= WORK TO COMPLETE =
The data beneath this task has to be reprinted character for character.

= RECORDS PROVIDED =

============

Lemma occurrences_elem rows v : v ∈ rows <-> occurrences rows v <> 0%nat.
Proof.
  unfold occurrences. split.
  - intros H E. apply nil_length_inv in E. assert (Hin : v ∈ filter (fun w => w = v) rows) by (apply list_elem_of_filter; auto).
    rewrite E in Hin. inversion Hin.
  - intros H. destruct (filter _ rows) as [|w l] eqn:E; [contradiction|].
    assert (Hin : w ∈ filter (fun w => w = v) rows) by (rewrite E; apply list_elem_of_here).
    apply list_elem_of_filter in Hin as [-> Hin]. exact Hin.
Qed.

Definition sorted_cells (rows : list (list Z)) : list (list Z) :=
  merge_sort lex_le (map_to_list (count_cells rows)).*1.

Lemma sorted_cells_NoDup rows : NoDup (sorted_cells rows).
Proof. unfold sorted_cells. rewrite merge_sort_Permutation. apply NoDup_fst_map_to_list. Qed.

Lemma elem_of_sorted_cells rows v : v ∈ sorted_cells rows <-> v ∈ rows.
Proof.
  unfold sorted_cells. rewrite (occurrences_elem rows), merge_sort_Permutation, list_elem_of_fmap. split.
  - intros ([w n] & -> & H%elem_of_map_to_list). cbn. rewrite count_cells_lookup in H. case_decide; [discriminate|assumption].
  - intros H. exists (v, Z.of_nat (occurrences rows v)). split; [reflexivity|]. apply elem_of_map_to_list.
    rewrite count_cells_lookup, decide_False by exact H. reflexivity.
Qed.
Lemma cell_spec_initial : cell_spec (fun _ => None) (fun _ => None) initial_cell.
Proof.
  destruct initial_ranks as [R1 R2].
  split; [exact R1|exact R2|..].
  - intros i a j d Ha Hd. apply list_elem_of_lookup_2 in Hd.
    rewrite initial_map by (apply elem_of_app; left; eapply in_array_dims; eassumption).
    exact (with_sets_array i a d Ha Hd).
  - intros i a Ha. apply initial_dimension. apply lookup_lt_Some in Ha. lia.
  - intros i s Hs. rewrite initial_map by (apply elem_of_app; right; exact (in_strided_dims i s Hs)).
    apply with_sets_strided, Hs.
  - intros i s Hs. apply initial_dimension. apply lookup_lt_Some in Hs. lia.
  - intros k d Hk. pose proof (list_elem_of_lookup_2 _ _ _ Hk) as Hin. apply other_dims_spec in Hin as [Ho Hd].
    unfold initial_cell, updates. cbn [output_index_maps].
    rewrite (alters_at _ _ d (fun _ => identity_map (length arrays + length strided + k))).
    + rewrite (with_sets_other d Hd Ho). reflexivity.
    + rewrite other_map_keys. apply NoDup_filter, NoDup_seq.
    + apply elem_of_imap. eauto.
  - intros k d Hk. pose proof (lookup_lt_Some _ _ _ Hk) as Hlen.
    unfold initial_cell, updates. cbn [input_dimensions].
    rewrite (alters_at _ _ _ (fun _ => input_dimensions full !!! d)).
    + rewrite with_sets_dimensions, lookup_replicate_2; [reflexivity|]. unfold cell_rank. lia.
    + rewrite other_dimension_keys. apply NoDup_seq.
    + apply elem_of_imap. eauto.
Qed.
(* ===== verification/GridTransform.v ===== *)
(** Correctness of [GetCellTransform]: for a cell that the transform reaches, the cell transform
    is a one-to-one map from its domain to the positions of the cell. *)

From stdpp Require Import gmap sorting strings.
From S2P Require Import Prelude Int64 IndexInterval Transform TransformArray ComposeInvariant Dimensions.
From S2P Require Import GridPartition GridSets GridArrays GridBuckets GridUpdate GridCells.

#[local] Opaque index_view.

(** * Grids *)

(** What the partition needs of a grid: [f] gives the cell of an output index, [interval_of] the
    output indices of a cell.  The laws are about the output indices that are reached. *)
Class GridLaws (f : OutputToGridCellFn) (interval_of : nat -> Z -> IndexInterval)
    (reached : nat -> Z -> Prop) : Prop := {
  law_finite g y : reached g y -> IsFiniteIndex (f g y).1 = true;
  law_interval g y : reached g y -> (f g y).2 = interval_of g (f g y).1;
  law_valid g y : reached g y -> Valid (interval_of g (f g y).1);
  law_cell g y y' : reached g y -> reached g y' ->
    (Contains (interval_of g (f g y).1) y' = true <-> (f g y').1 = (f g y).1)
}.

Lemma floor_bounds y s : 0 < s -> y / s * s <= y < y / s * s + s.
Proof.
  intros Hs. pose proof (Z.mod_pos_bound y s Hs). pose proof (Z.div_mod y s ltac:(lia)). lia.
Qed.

============

= RESPONSE AREA =
Lemma occurrences_elem rows v : v ∈ rows <-> occurrences rows v <> 0%nat.
Proof.
  unfold occurrences. split.
  - intros H E. apply nil_length_inv in E. assert (Hin : v ∈ filter (fun w => w = v) rows) by (apply list_elem_of_filter; auto).
    rewrite E in Hin. inversion Hin.
  - intros H. destruct (filter _ rows) as [|w l] eqn:E; [contradiction|].
    assert (Hin : w ∈ filter (fun w => w = v) rows) by (rewrite E; apply list_elem_of_here).
    apply list_elem_of_filter in Hin as [-> Hin]. exact Hin.
Qed.

Definition sorted_cells (rows : list (list Z)) : list (list Z) :=
  merge_sort lex_le (map_to_list (count_cells rows)).*1.

Lemma sorted_cells_NoDup rows : NoDup (sorted_cells rows).
Proof. unfold sorted_cells. rewrite merge_sort_Permutation. apply NoDup_fst_map_to_list. Qed.

Lemma elem_of_sorted_cells rows v : v ∈ sorted_cells rows <-> v ∈ rows.
Proof.
  unfold sorted_cells. rewrite (occurrences_elem rows), merge_sort_Permutation, list_elem_of_fmap. split.
  - intros ([w n] & -> & H%elem_of_map_to_list). cbn. rewrite count_cells_lookup in H. case_decide; [discriminate|assumption].
  - intros H. exists (v, Z.of_nat (occurrences rows v)). split; [reflexivity|]. apply elem_of_map_to_list.
    rewrite count_cells_lookup, decide_False by exact H. reflexivity.
Qed.
Lemma cell_spec_initial : cell_spec (fun _ => None) (fun _ => None) initial_cell.
Proof.
  destruct initial_ranks as [R1 R2].
  split; [exact R1|exact R2|..].
  - intros i a j d Ha Hd. apply list_elem_of_lookup_2 in Hd.
    rewrite initial_map by (apply elem_of_app; left; eapply in_array_dims; eassumption).
    exact (with_sets_array i a d Ha Hd).
  - intros i a Ha. apply initial_dimension. apply lookup_lt_Some in Ha. lia.
  - intros i s Hs. rewrite initial_map by (apply elem_of_app; right; exact (in_strided_dims i s Hs)).
    apply with_sets_strided, Hs.
  - intros i s Hs. apply initial_dimension. apply lookup_lt_Some in Hs. lia.
  - intros k d Hk. pose proof (list_elem_of_lookup_2 _ _ _ Hk) as Hin. apply other_dims_spec in Hin as [Ho Hd].
    unfold initial_cell, updates. cbn [output_index_maps].
    rewrite (alters_at _ _ d (fun _ => identity_map (length arrays + length strided + k))).
    + rewrite (with_sets_other d Hd Ho). reflexivity.
    + rewrite other_map_keys. apply NoDup_filter, NoDup_seq.
    + apply elem_of_imap. eauto.
  - intros k d Hk. pose proof (lookup_lt_Some _ _ _ Hk) as Hlen.
    unfold initial_cell, updates. cbn [input_dimensions].
    rewrite (alters_at _ _ _ (fun _ => input_dimensions full !!! d)).
    + rewrite with_sets_dimensions, lookup_replicate_2; [reflexivity|]. unfold cell_rank. lia.
    + rewrite other_dimension_keys. apply NoDup_seq.
    + apply elem_of_imap. eauto.
Qed.
(* ===== verification/GridTransform.v ===== *)
(** Correctness of [GetCellTransform]: for a cell that the transform reaches, the cell transform
    is a one-to-one map from its domain to the positions of the cell. *)

From stdpp Require Import gmap sorting strings.
From S2P Require Import Prelude Int64 IndexInterval Transform TransformArray ComposeInvariant Dimensions.
From S2P Require Import GridPartition GridSets GridArrays GridBuckets GridUpdate GridCells.

#[local] Opaque index_view.

(** * Grids *)

(** What the partition needs of a grid: [f] gives the cell of an output index, [interval_of] the
    output indices of a cell.  The laws are about the output indices that are reached. *)
Class GridLaws (f : OutputToGridCellFn) (interval_of : nat -> Z -> IndexInterval)
    (reached : nat -> Z -> Prop) : Prop := {
  law_finite g y : reached g y -> IsFiniteIndex (f g y).1 = true;
  law_interval g y : reached g y -> (f g y).2 = interval_of g (f g y).1;
  law_valid g y : reached g y -> Valid (interval_of g (f g y).1);
  law_cell g y y' : reached g y -> reached g y' ->
    (Contains (interval_of g (f g y).1) y' = true <-> (f g y').1 = (f g y).1)
}.

Lemma floor_bounds y s : 0 < s -> y / s * s <= y < y / s * s + s.
Proof.
  intros Hs. pose proof (Z.mod_pos_bound y s Hs). pose proof (Z.div_mod y s ltac:(lia)). lia.
Qed.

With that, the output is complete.